As a best practice we would normally determine Go at the mid-point of the interval (3600+4000)/2, and project from the mid-point depth to total depth with Equation 1. Also, in practice, we would normally look at other methods to verify the seismic prediction. For example, if we use the known top of overpressures in this region at 1050 meters and assume Gi equals Gs from 1050 to total depth, Equation 1 would project to a value of 1990 kg/m3 (16.6 ppg).

Conclusions

As a summary consider the following epilogue to the above examples. The Gulf of Mexico well continued to drill with a 1680 kg/m3 (14 ppg) mud weight and took a $4 million kick at a depth 200 meters below the first kick. Post-well appraisal indicated that the small increase in mud weight predicted in the above solution would have prevented the problem.

For the well in Michigan the operator smartly drilled into the reservoir with 1344 kg/m3 (11.5 ppg) mud weight (slightly overbalanced for safety) and continued to drill with that mud weight to maintain control at the top of the reservoir.
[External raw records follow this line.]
Lemma follows_due (c now : Z) (m : metronome) (a : alarm) : follows c m a -> c <= now ->
  (is_Due (ring now a) <-> has_beaten m now).
Proof.
  intros (F1 & F2 & F3 & F4 & F5 & F6) Hc. rewrite beaten_next, <- F2 by lia. unfold is_Due, ring.
  destruct (a_status a) eqn:Hs; [done| |].
  - cbn [a_status with_status]. unfold due_at. destruct (Z.leb_spec (a_expires a) now); [done|]. split; [done|lia].
  - rewrite Hs. specialize (F6 eq_refl). split; [lia|done].
Qed.

Lemma follows_ring (c now : Z) (m : metronome) (a : alarm) : follows c m a -> c <= now -> follows now m (ring now a).
Proof.
  intros (F1 & F2 & F3 & F4 & F5 & F6) Hc. unfold ring, follows. destruct (a_status a) eqn:Hs; [done| |].
  - cbn. repeat (split; [done || lia|]). unfold due_at. destruct (Z.leb_spec (a_expires a) now); split; done || lia.
  - rewrite Hs. specialize (F6 eq_refl). repeat (split; [done || lia|]). lia.
Qed.

Lemma follows_fired (c now : Z) (m : metronome) (a : alarm) : follows c m a -> c <= now -> a_flags a = TIMEOUT_INT ->
  follows now (see now m) (fired now (ring now a)).
Proof.
  intros Hf Hc Hfl. pose proof (follows_due c now m a Hf Hc) as Hdue. destruct (follows_ring c now m a Hf Hc) as (G1 & G2 & G3 & G4 & G5 & G6).
  destruct Hf as (F1 & F2 & F3 & F4 & F5 & F6). destruct (ring_keeps now a F5) as (K1 & _).
  unfold fired. destruct (decide (is_Due (ring now a))) as [Hd|Hd].
  - rewrite taken_spec by (congruence || lia). unfold follows. cbn. split; [done|]. split; [|repeat split; done || lia].
    apply Hdue in Hd. apply beaten_next in Hd; [|lia]. unfold next_due. rewrite G1, G2, Z.max_r by lia.
    unfold next_beat at 3. cbn. unfold beats_until at 1. cbn.
    replace (now - m_start m) with (now - next_beat m + (beats_until m (m_seen m) + 1) * m_interval m) by (unfold next_beat; lia).
    rewrite Z.div_add by lia. unfold next_beat at 1. lia.
  - assert (beats_until m now = beats_until m (m_seen m)) as Hb.
    { pose proof (beats_mono m (m_seen m) now ltac:(lia) ltac:(lia)). unfold has_beaten in Hdue. apply Z.le_antisymm; [|done].
      apply Z.le_ngt. tauto. }
    unfold follows. split; [done|]. split; [|repeat split; done || (cbn; lia)].
    rewrite G2. unfold next_beat. cbn. unfold beats_until in *. cbn. by rewrite Hb.
Qed.
Lemma f_exec_spec (o : f_op) (d : flags_data) (k : Z) : idle k d -> 0 <= k < 2 ^ 32 - 1 -> word_ok o ->
  exists (r : f_reply) (d' : flags_data), f_exec o d = Some (r, d') /\ idle (k + 1) d' /\ f_name d' = f_name d /\
    c_ref d' = counts_after o (c_ref d) /\ answers (c_ref d) o r.
Proof.
  intros Hi Hk Ho. pose proof Hi as [Hok Hcd Hfree Hb].
  assert (set_l 1 d = set_v (v d) (set_l 1 d)) as Heta by done.
  assert (idle (k + 1) d) as Hi' by (constructor; try done; intros j Hj; specialize (Hb j Hj); lia).
  destruct o as [x|x|x| |x]; cbn [f_exec word_ok counts_after answers] in *.
  - unfold ina_ipc_flags_set. rewrite enter_free by done. cbn [mbind option_bind]. rewrite swap_locked.
    change (v (set_l 1 d)) with (v d). eexists RDone, _. split; [reflexivity|].
    destruct (call_spec (set_turn x) _ _ (2 ^ 32 - 2) k (k + 1) (Z.lor (v d) x) d (set_turn_ok x) Hi) as (G1 & G2 & G3);
      [lia|apply lor_in_width; [done|apply Hok|done]| |do 3 (split; [done|]); done].
    intros j c Hj Hc. rewrite Z.lor_spec. destruct (Z.testbit x (Z.of_nat j)); [split; [lia|]|split; [lia|]].
    + intros _. rewrite orb_true_r. symmetry. apply Z.ltb_lt. lia.
    + intros ->. apply orb_false_r.
  - unfold ina_ipc_flags_unset. rewrite enter_free by done. cbn [mbind option_bind]. rewrite Heta.
    eexists RDone, _. split; [reflexivity|].
    destruct (call_spec (unset_turn x) _ _ k k (k + 1) (v d) d (unset_turn_ok x k) Hi) as (G1 & G2 & G3);
      [lia|apply Hok| |do 3 (split; [done|]); done].
    intros j c Hj Hc. destruct (Z.testbit x (Z.of_nat j)); cbn [andb]; [|split; [lia|by intros ->]].
    destruct (Z.ltb_spec 0 c); [|split; [lia|]]; [split; [lia|]|].
    + intros ->. destruct (Z.eqb_spec c 1); [subst; done|]. symmetry. apply Z.ltb_lt. lia.
    + intros ->. destruct (Z.eqb_spec c 1); [lia|]. symmetry. apply Z.ltb_ge. lia.
  - unfold ina_ipc_flags_clear. rewrite enter_free by done. cbn [mbind option_bind]. rewrite Heta.
    eexists RDone, _. split; [reflexivity|].
    destruct (call_spec (clear_turn x) _ _ k k (k + 1) (v d) d (clear_turn_ok x k) Hi) as (G1 & G2 & G3);
      [lia|apply Hok| |do 3 (split; [done|]); done].
    intros j c Hj Hc. destruct (Z.testbit x (Z.of_nat j)); split; [lia|done|lia|by intros ->].
  - eexists _, d. split; [reflexivity|]. do 3 (split; [done|]). split; [apply Hok|]. intros j Hj. by apply (on_count k).
  - eexists _, d. split; [reflexivity|]. do 3 (split; [done|]). unfold ina_ipc_flags_is_set. rewrite Z.eqb_eq. split.
    + intros He j Hj Hx. apply (on_count k); [done|done|]. rewrite <- He, Z.land_spec in Hx. by apply andb_prop in Hx as [_ Hx].
    + intros Hall. apply Z_bits_ext. intros i Hi0. rewrite Z.land_spec. destruct (Z.testbit x i) eqn:Hx; [|done]. cbn [andb].
      destruct (decide (i < 64)) as [Hlt|Hge]; [|by rewrite (in_width_high_bits 64) in Hx by (done || lia)].
      rewrite <- (Z2Nat.id i) in Hx |- * by done. apply (on_count k); [done| |apply Hall; [|done]]; unfold INA_IPC_FLAGS_MAX; lia.
Qed.

Lemma idle_zero (name : string) : idle 0 (named name zero_flags).
Proof.
  assert (forall j : nat, (j < INA_IPC_FLAGS_MAX)%nat -> count (named name zero_flags) j = 0) as Hc.
  { intros j Hj. unfold count, named, zero_flags. cbn [c_ref]. rewrite lookup_replicate_2 by done. done. }
  constructor; [|intros j Hj; rewrite Hc by done; apply Z.bits_0|done|intros j Hj; rewrite Hc by done; lia].
  split; [done|]. split; [done|]. intros j Hj. rewrite Hc by done. lia.
Qed.

Lemma f_run_spec (ops : list f_op) (d : flags_data) (k : Z) : idle k d -> 0 <= k -> k + Z.of_nat (length ops) < 2 ^ 32 ->
  Forall word_ok ops ->
  exists (rs : list f_reply) (d' : flags_data), f_run ops d = Some (rs, d') /\ f_answers (c_ref d) ops rs /\
    flags_ok d' /\ counted d' /\ l d' = 0 /\ f_name d' = f_name d /\ c_ref d' = fold_left (fun cs o => counts_after o cs) ops (c_ref d).
Proof.
  intros Hi Hk Hlen Hall. revert d k Hi Hk Hlen. induction Hall as [|o ops Ho Hall IH]; intros d k Hi Hk Hlen; cbn [f_run f_answers fold_left].
  { exists [], d. destruct Hi. repeat (split; [done|]). done. }
  cbn [length] in Hlen. destruct (f_exec_spec o d k Hi ltac:(lia) Ho) as (r & d1 & He & Hi1 & Hn1 & Hc1 & Ha1).
  destruct (IH d1 (k + 1) Hi1 ltac:(lia) ltac:(lia)) as (rs & d2 & Hr & Hans & H1 & H2 & H3 & H4 & H5).
  exists (r :: rs), d2. rewrite He. cbn [mbind option_bind]. rewrite Hr. cbn [mbind option_bind]. rewrite <- Hc1.
  repeat (split; [done|]). split; [congruence|done].
Qed.

(** C9. Flags are reference counted.  Whatever one process does with new flags, a
    flag is on exactly if it was set more often than it was unset since it was
    last cleared, unsetting a flag that is off changing nothing: reading the word
    gives exactly the flags that are on, and a test succeeds exactly if all the
    flags it names are on.  No call waits for ever, and no count overflows before
    [2^32] calls. *)
Theorem flags_count_references (name : string) (ops : list f_op) :
  Z.of_nat (length ops) < 2 ^ 32 -> Forall word_ok ops ->
  exists (rs : list f_reply) (d : flags_data),
    f_run ops (named name zero_flags) = Some (rs, d) /\ f_answers (c_ref zero_flags) ops rs /\
    flags_ok d /\ counted d /\ l d = 0 /\ f_name d = name /\ c_ref d = fold_left (fun cs o => counts_after o cs) ops (c_ref zero_flags).
Proof.
  intros Hlen Hall. destruct (f_run_spec ops (named name zero_flags) 0 (idle_zero name)) as (rs & d & H1 & H2 & H3 & H4 & H5 & H6 & H7);
    [done|done|done|]. by exists rs, d.
Qed.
As G decreased with increasing depth (because Gi<G), the fracture gradient correspondingly decreased. At some point the well lost returns due to fracturing and the mud pressure dropped. The well blew out and burned.

For the North Sea case, the well was drilled to about 3800 meters with a maximum mud weight of 1800 kg/m3 (15 ppg). At that point it was observed that the formation tops were coming in shallow to prognosis indicating that the seismic velocity used in the depth conversion was likely too fast and, therefore, that the pore pressure prediction was likely too low. To get a new estimate of velocity, a drill-pipe derived interval thickness (between two horizons identifiable both on seismic and in drill cuttings) was divided by a seismic-derived time difference for the interval. This gave a new estimate of pore pressure gradient. Mud weight was increased to 1920 kg/m3 (16 ppg) and drilling continued without incident. A repeat-formation-tester measurement verified the new prediction and the savings attributed to the real-time adjustment, that avoided a well control problem, was $3 million.

End

Acknowledgements

We thank BP for sponsorship and we particularly thank the many participants of ChevronTexaco/BP Alliance pore pressure courses for constructive feedback on the methods set out in this text. We also acknowledge Neil Goulty for his constructive comments and Bob Bruce for suggesting that pore pressure can be usefully expressed as a gradient.

     

About the Author(s)

Martin Traugott has thirty years experience with Shell Oil, Shell Development, Amoco, and BP. He teaches several pore pressure prediction courses each year at the Chevron/BP Training Center. He is the developer of the centroid concept and is the principal creator of PRESGRAF. Mr. Traugott holds a B.S. degree in Electrical Engineering from the University of Kentucky, a M.S. degree in Mining Engineering from the University of Idaho, and is currently a Ph.D. research student at the University of Durham in the United Kingdom.

Richard Swarbrick obtained his Ph.D. from Cambridge in 1979 before working with Mobil for 10 years with assignments in exploration and production in the UK and USA. Since 1989, Swarbrick has been Reader in Petroleum Geology at Durham University. His current position is coordinator of GeoPOP (GEOsciences Project into Over Pressure), a multi-disciplinary research group sponsored until year 2001 by 14 oil companies. He has given industry courses on overpressure in Europe, Far East, West Africa, South America, Azerbaijan and USA, and is involved in software development for quick-look interpretation of pressure data within its geological context. Swarbrick and the GeoPOP team have authored many papers on overpressure, and he has been co-convener of three international meetings on overpressure since 1995.